PMTU Blackholes: When Only Large Responses Hang

This one was pure networking folklore until it hit us. “The API works for small responses but hangs for large ones.” We spent days adding timeouts and retries before realizing the actual problem had nothing to do with application code. Health checks worked. Simple queries worked. But the moment a response exceeded about 1,400 bytes, the connection would hang until timeout.

The debugging was frustrating because everything seemed to point in different directions. Application logs showed nothing. tcpdump on the sender showed packets leaving successfully. The receiving end simply never got them. It was as if packets above a certain size were vanishing into a black hole.

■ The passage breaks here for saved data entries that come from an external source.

(** * LRU::Statistics — the access-statistics ledger of the LRU cache

    A shallow embedding of [include/lru/statistics.hpp] and the properties
    of its public interface.

    - [std::size_t] is an unsigned 64-bit integer: a [Z] in [0, 2^64) whose
      arithmetic wraps around ([wrap]).  The general results use nothing of
      the width beyond the modulus being positive.
    - [std::unordered_map<Key, KeyStatistics>] is a [gmap Key KeyStatistics];
      iteration order is never observed by the class.
    - A [const] member function is a pure function of the ledger; a mutating
      member function returns the new ledger; a member function that may
      throw returns an [outcome].
    - [double] is IEEE 754 binary64 with round-to-nearest-even, as specified
      by the standard library's [SpecFloat] (53 bits of precision, exponent
      of infinity 1024). *)

From Stdlib Require Import ZArith Lia QArith Qabs Qpower.
From Stdlib Require SpecFloat.
From stdpp Require Import gmap strings list fin_maps.

Local Open Scope Z_scope.

(** ** std::size_t *)

Definition SIZE_BITS : Z := 64.
Definition SIZE_MODULUS : Z := 2 ^ SIZE_BITS.

(** Conversion of an integer value to [size_t] (unsigned wrap-around). *)
Definition wrap (z : Z) : Z := z mod SIZE_MODULUS.

Definition is_size_t (z : Z) : Prop := 0 <= z < SIZE_MODULUS.

(** ** double *)

Definition double : Set := SpecFloat.spec_float.

(** Conversion of an integer to [double], as in [static_cast<double>(n)]
    and in the usual arithmetic conversions of a mixed operation. *)
Definition double_of_integer (z : Z) : double :=
  SpecFloat.binary_normalize 53 1024 z 0 false.

Definition double_div (x y : double) : double := SpecFloat.SFdiv 53 1024 x y.

Definition double_sub (x y : double) : double := SpecFloat.SFsub 53 1024 x y.



(** ** lru/error.hpp and lru/key-statistics.hpp *)

(** Modelled from the spec: [lru/error.hpp] is not part of the sources at
    hand.  The ledger raises a single error kind, [UnmonitoredKey]. *)
Inductive Error : Set := UnmonitoredKey.

(** Result of a member function that either returns or throws. *)
Inductive outcome (A : Type) : Type :=
| Return (a : A)
| Throw (e : Error).
Arguments Return {A} a.
Arguments Throw {A} e.

Definition outcome_map {A B : Type} (f : A -> B) (o : outcome A) : outcome B :=
  match o with
  | Return a => Return (f a)
  | Throw e => Throw e
  end.

(** Modelled from the spec: [lru/key-statistics.hpp] is not part of the
    sources at hand.  Per-key counters are two non-negative integers [hits]
    and [misses], both zero on creation, with the derived value
    [accesses = hits + misses].  The ledger hands all three out as [size_t]
    ([hits_for], [misses_for], [accesses_for]), so the counters are [size_t]
    values and the derived sum is computed in [size_t]. *)
Record KeyStatistics : Set := mkKeyStatistics { hits : Z; misses : Z }.

Definition KeyStatistics_default : KeyStatistics :=
  {| hits := 0; misses := 0 |}.

Definition accesses (ks : KeyStatistics) : Z := wrap (hits ks + misses ks).

Section Statistics.
Context {Key : Type} `{Countable Key}.

(** ** std::unordered_map operations used by the class *)

Abbreviation HitMap := (gmap Key KeyStatistics).

(** [emplace] does nothing if the key is already present. *)
Definition emplace (key : Key) (v : KeyStatistics) (m : HitMap) : HitMap :=
  match m !! key with
  | Some _ => m
  | None => <[key := v]> m
  end.

Definition erase (key : Key) (m : HitMap) : HitMap := delete key m.

Definition clear (m : HitMap) : HitMap := ∅.

Definition count (key : Key) (m : HitMap) : Z :=
  match m !! key with
  | Some _ => 1
  | None => 0
  end.

Definition empty (m : HitMap) : bool := bool_decide (size m = 0%nat).

(** The standard subscript operator of the map, which default-inserts a
    missing key; the class does NOT use it (see [subscript] below). *)
Definition unordered_map_subscript (key : Key) (m : HitMap)
  : KeyStatistics * HitMap :=
  match m !! key with
  | Some v => (v, m)
  | None => (KeyStatistics_default, <[key := KeyStatistics_default]> m)
  end.

(** ** class Statistics *)

Record Statistics : Type := mkStatistics {
  _total_accesses : Z;
  _total_hits : Z;
  _hit_map : gmap Key KeyStatistics
}.

(** [Statistics() noexcept : _total_accesses(0), _total_hits(0)] *)
Definition Statistics_default : Statistics :=
  {| _total_accesses := 0; _total_hits := 0; _hit_map := ∅ |}.

Definition monitor (key : Key) (s : Statistics) : Statistics :=
  {| _total_accesses := _total_accesses s;
     _total_hits := _total_hits s;
     _hit_map := emplace key KeyStatistics_default (_hit_map s) |}.

Definition unmonitor (key : Key) (s : Statistics) : Statistics :=
  {| _total_accesses := _total_accesses s;
     _total_hits := _total_hits s;
     _hit_map := erase key (_hit_map s) |}.

Definition unmonitor_all (s : Statistics) : Statistics :=
  {| _total_accesses := _total_accesses s;
     _total_hits := _total_hits s;
     _hit_map := clear (_hit_map s) |}.

(** [Statistics(Iterator begin, Iterator end)]: the default constructor
    followed by a [monitor] call on the key at each position.  The variadic,
    range and initializer-list constructors all come down to this loop. *)
Definition Statistics_of_range (keys : list Key) : Statistics :=
  foldl (fun s key => monitor key s) Statistics_default keys.

Definition total_accesses (s : Statistics) : Z := _total_accesses s.

Definition total_hits (s : Statistics) : Z := _total_hits s.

And that’s exactly what was happening. Path MTU Discovery (PMTUD) is a mechanism where routers tell senders “your packets are too big, send smaller ones.” But in our environment, the ICMP messages that carry this information were being silently dropped by a security group. The sender never learned that it needed to use smaller packets, so it kept sending oversized ones that got dropped. No error, no retry, just silence.

This is one of those networking problems that’s invisible at the application layer. Your code is correct. Your network configuration looks correct. But deep in the stack, a firewall rule is filtering ICMP, and the entire system breaks for payloads above a certain size. It’s the kind of bug that makes you question reality.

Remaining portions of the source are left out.